Like countless people, I have a Facebook account. Unlike many of them I don’t spend a majority of my waking hours at the social media site.
While Facebook can be a good way to keep track of what friends and family are up to, not everyone uses the site to provide personal status updates. Some of my Facebook acquaintances use it to express their political leanings or their personal philosophy on life itself.
One of my nephews posted last week a photo taken from behind the steering wheel of a vehicle. The driver’s hand was up, indicating a wave to an approaching motorist. The text below the image suggested that country folks are more inclined to wave at an approaching motorist, even if it’s someone they may not know in the oncoming vehicle.
I thought about the message for a moment and then added some thoughts of my own: It’s not that urban drivers never wave at other motorists, they’re just more inclined to do their waving with a single finger.
Another Facebook posting that caught my attention last week was contributed by one of my brothers-in-law. It featured a photograph of a record album, the likes of which were the means a few decades ago to listen to your favorite tunes over and over and over, while slowly driving your parents insane. That was before someone figured out how to put music first on cassette tapes, then shiny CD discs and then on even smaller electronic devices.

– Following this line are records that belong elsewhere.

(** * UWEPD: the file-backed conversation memory of the MCP agent clients

    A shallow embedding of the journal store found in [client_v2.py],
    [client_python.py] and [streamlit_mcpclientapp.py]: the helpers
    [_load_memory], [_append_memory], the thread listings, [delete_thread],
    the stamping of a journal with its thread id, and one chat turn of each
    front end.

    Python values are the JSON-shaped values the scripts handle; the
    filesystem, the clock, the remote agent service and the Streamlit session
    are fields of one [world] that a state-and-exception monad threads
    through the code. *)

From Stdlib Require Import ZArith Ascii String List Bool Lia.
From Stdlib Require Import DecimalString DecimalZ DecimalPos DecimalFacts.
From Stdlib Require Import Sorted.
From Stdlib Require OrderedTypeEx.
From stdpp Require Import base tactics option list gmap strings.

Set Warnings "-register-all".
Local Open Scope string_scope.

(** ** Python values *)

(** What [json.load] can return and [json.dump] can write.  A [dict] keeps
    its insertion order and has unique keys, so it is an association list;
    [json_ok] states the uniqueness. *)
Inductive pyval : Type :=
  | PNone
  | PBool (b : bool)
  | PInt (z : Z)
  | PStr (s : string)
  | PList (l : list pyval)
  | PDict (d : list (string * pyval)).

Inductive exn : Type :=
  | AttributeError
  | TypeError
  | KeyError
  | ValueError
  | OSError
  | ServiceError.

(** The outcome of running a piece of Python: a value, or a raised
    exception. *)
Inductive outcome (A : Type) : Type :=
  | Ok (a : A)
  | Raise (e : exn).
Arguments Ok {A} a.
Arguments Raise {A} e.

Definition string_eqb (a b : string) : bool := bool_decide (a = b).

Fixpoint dict_get (d : list (string * pyval)) (k : string) : option pyval :=
  match d with
  | [] => None
  | (k', v) :: d' => if string_eqb k' k then Some v else dict_get d' k
  end.

(** [d[k] = v]: an existing key keeps its place, a new key goes last. *)
Fixpoint dict_set (d : list (string * pyval)) (k : string) (v : pyval)
  : list (string * pyval) :=
  match d with
  | [] => [(k, v)]
  | (k', v') :: d' =>
      if string_eqb k' k then (k', v) :: d' else (k', v') :: dict_set d' k v
  end.

Fixpoint nodup_keys (ks : list string) : bool :=
  match ks with
  | [] => true
  | k :: ks' => negb (existsb (string_eqb k) ks') && nodup_keys ks'
  end.

Fixpoint json_ok (v : pyval) : bool :=
  match v with
  | PList l => forallb json_ok l
  | PDict d => nodup_keys (map fst d) && forallb (fun kv => json_ok (snd kv)) d
  | _ => true
  end.
(** When the merge loop gets through. *)
Lemma rfold_total {A B} (f : B → A → result A) (I : A → Prop) l a :
  (∀ x b, x ∈ l → I b → ∃ b', f x b = Ok b' ∧ I b') →
  I a → ∃ a', rfold f l a = Ok a' ∧ I a'.
Proof.
  revert a. induction l as [|x l IH]; intros a Hstep Ha; simpl; [eauto|].
  destruct (Hstep x a) as (b & -> & Hb); [left|done|].
  apply IH; [|done]. intros y ???. apply Hstep; [by right|done].
Qed.

Definition readable (chunk_size : Z) (corpus_ids : list string) (n_queries : Z)
    (r : Row) : Prop :=
  batch_index r ≠ -1 →
  ∀ qi, 0 ≤ qi < n_queries →
    ∃ i s c,
      py_getitem (cos_scores_top_k_idx r) qi = Ok i
      ∧ py_getitem (cos_scores_top_k_values r) qi = Ok s
      ∧ py_getitem corpus_ids (global_position chunk_size (batch_index r) i) = Ok c.

Lemma merged_total chunk_size corpus_ids query_ids n rows :
  n ≤ len query_ids →
  Forall (readable chunk_size corpus_ids n) rows →
  ∃ res, merged chunk_size corpus_ids query_ids n rows = Ok res.
Proof.
  intros Hn Hrows. unfold merged.
  destruct (rfold_total (merge_query chunk_size corpus_ids query_ids rows)
              (λ res, dom res = list_to_set query_ids)
              (range n) (empty_results query_ids)) as (res & Hres & _);
    [|apply empty_results_dom|eauto].
  intros qi res Hqi%range_elem Hdom. unfold merge_query.
  destruct (lookup_lt_is_Some_2 query_ids (Z.to_nat qi)) as [qid Hqid].
  { unfold len in Hn. lia. }
  assert (py_getitem query_ids qi = Ok qid) as -> by (apply py_getitem_nonneg; [lia|done]).
  apply (rfold_total _ (λ res, dom res = list_to_set query_ids)); [|done].
  intros r b Hr Hb.
  destruct (decide (batch_index r = -1)) as [Hs|Hreal].
  { rewrite merge_candidate_sentinel by done. eauto. }
  rewrite Forall_forall in Hrows.
  destruct (Hrows r Hr Hreal qi Hqi) as (i & s & c & Hi & Hs & Hc).
  assert (is_Some (b !! qid)) as [inner Hinner].
  { apply elem_of_dom. rewrite Hb, elem_of_list_to_set.
    by eapply list_elem_of_lookup_2. }
  unfold merge_candidate. munfold.
  destruct (Z.eqb_spec (batch_index r) (-1)); [done|].
  rewrite Hi. simpl. rewrite Hs. simpl. rewrite Hc. simpl.
  case_bool_decide; [|eauto].
  rewrite Hinner. simpl. eexists. split; [done|].
  rewrite <- Hb. apply dom_insert_lookup_L. eauto.
Qed.

(** ** The phases of [search], run *)

Lemma forM_emit_ret {A B} (g : A → event) (h : A → B) l w :
  forM l (λ x, emit (g x);; mret (h x)) w
  = ({| obj := obj w; trace := trace w ++ (g <$> l) |}, Ok (h <$> l)).
Proof.
  revert w. induction l as [|x l IH]; intros w; simpl; munfold.
  - rewrite app_nil_r. by destruct w.
  - simpl. rewrite IH. simpl. by rewrite <- app_assoc.
Qed.

Definition query_events (queries_dl : list (list QueryItem)) : list event :=
  (λ b : list QueryItem, EncodeQueries (q_text <$> b)) <$> queries_dl.

Lemma encode_queries_run queries_dl w :
  encode_queries queries_dl w
  = ({| obj := obj w; trace := trace w ++ query_events queries_dl |},
     torch_cat ((λ b : list QueryItem, embed_query <$> (q_text <$> b)) <$> queries_dl)).
Proof.
  unfold encode_queries.
  pose proof (forM_emit_ret (λ b : list QueryItem, EncodeQueries (q_text <$> b))
             (λ b : list QueryItem, embed_query <$> (q_text <$> b)) queries_dl w) as H.
  munfold. simpl in *. by rewrite H.
Qed.

Lemma torch_cat_chunks (n : nat) (queries : list QueryItem) :
  (0 < n)%nat → queries ≠ [] →
  torch_cat ((λ b : list QueryItem, embed_query <$> (q_text <$> b)) <$> chunks n queries)
  = Ok (embed_query <$> (q_text <$> queries)).
Proof.
  intros Hn Hq. unfold torch_cat.
  destruct (_ <$> chunks n queries) as [|b bs] eqn:Hch.
  { apply fmap_nil_inv in Hch. by apply chunks_nil in Hch. }
  rewrite <- Hch. f_equal.
  transitivity (mjoin ((λ t : list string, embed_query <$> t) <$>
                  ((λ b : list QueryItem, q_text <$> b) <$> chunks n queries))).
  { f_equal. by rewrite <- list_fmap_compose. }
  by rewrite !join_fmap_fmap, join_chunks.
Qed.

Definition dispatch_events (self : Self) (corpus_dl : list (list CorpusItem)) : list event :=
  [StartPool (target_devices self)]
  ++ ((λ p : Z * list CorpusItem, EncodeCorpus p.1) <$> enumerate corpus_dl)
  ++ [StopPool].

Lemma dispatch_run corpus_size chunk_size corpus_dl w :
  chunk_size ≠ 0 →
  dispatch corpus_size chunk_size corpus_dl w
  = ({| obj := obj w; trace := trace w ++ dispatch_events (obj w) corpus_dl |}, Ok ()).
Proof.
  intros Hcs. unfold dispatch, floordiv, dispatch_events. munfold. simpl.
  destruct (Z.eqb_spec chunk_size 0); [done|].
  rewrite (forM_emit (λ p : Z * list CorpusItem, EncodeCorpus p.1)). simpl.
  by rewrite <- !app_assoc.
Qed.

(** The chunk size asked for before the clamp of line 78. *)
Definition requested_chunk_size (self : Self) (corpus_size : Z) : result Z :=
  match corpus_chunk_size self with
  | None =>
      match ceil_div10 corpus_size (len (target_devices self)) with
      | Ok d => Ok (Z.min d 5000)
      | Raise e => Raise e
      end
  | Some c => Ok c
  end.

Lemma set_corpus_chunk_size_twice a b self :
  set_corpus_chunk_size a (set_corpus_chunk_size b self) = set_corpus_chunk_size a self.
Proof. done. Qed.

Lemma normalize_chunk_size_run corpus_size w :
  normalize_chunk_size corpus_size w
  = match requested_chunk_size (obj w) corpus_size with
    | Ok c =>
        ({| obj := set_corpus_chunk_size (Z.min c (corpus_size - 1)) (obj w);
            trace := trace w |},
         Ok (Z.min c (corpus_size - 1)))
    | Raise e => (w, Raise e)
    end.
Proof.
  unfold normalize_chunk_size, requested_chunk_size. munfold. simpl.
  destruct (corpus_chunk_size (obj w)); simpl; [done|].
  by destruct (ceil_div10 _ _).
Qed.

The words accompanying the photo were: I’m 33 1/3 rpm in an iPod world.
While there was no “like” to click, I quietly breathed an “amen brother,” since it applies to me and a lot of technology.
In the Henley household we still utilize a TV with a picture tube. Connected to it is a DVD player, a VCR, and up until recently, an old-style cable box.
When it came time to hook up a new, shiny cable box, I quickly realized I lacked both the time and stress tolerance to successfully complete the hookup. My wife, Nancy, following at least one toll-free phone call, completed the installation, although when she was finished we could receive channels, but could not access either our DVD or VCR players.
I used to handle all the installation of new technology at home, but not so any more. If one of our computers needs an upgrade, we typically wait until our oldest son, Caleb, pays a visit.
I guess I’m intimidated by today’s technology. It’s smarter than I am, and I’m not afraid to admit it.
Another of my brothers-in-law was recently sharing that he and my sister had purchased new “smart” phones. He laughingly confessed they had yet to figure out all its bells and whistles.
My cell phone is a simple (and cheap) track phone. It doesn’t provide guidance on where to go to find a good steak in Hong Kong. It doesn’t provide me with global positioning or weather radar. It has no apps. It simply allows me to make and receive phone calls, and I’m fine with that. At least I know how to use it without raising my blood pressure.
One piece of technology, that I’ve had for years, but which is still a source of aggravation is my watch. A pre-vacation gift a few years ago to ensure I’d show up for family meals on time, it not only tells the time, it offers the date, a stop watch and an alarm setting. There could be more features that I just haven’t discovered yet.
I absolutely hate the spring forward and fall back time changes because it means having to reset my watch. Inevitably when I reset the time, I’ll throw some other setting(s) off.
Most recently after tinkering with my watch I found I’d messed up the date setting so that midway through the day it would give the next day’s date. An added annoyance was that I activated the hourly chime.
Eventually I couldn’t take it any longer and set out to fix what I’d messed up. To my delight I got the date properly set and turned off the hourly chime.
I was feeling almost smug until that afternoon when I looked at my watch and learned it was 13:45. Apparently I’d accidently activated the military time setting.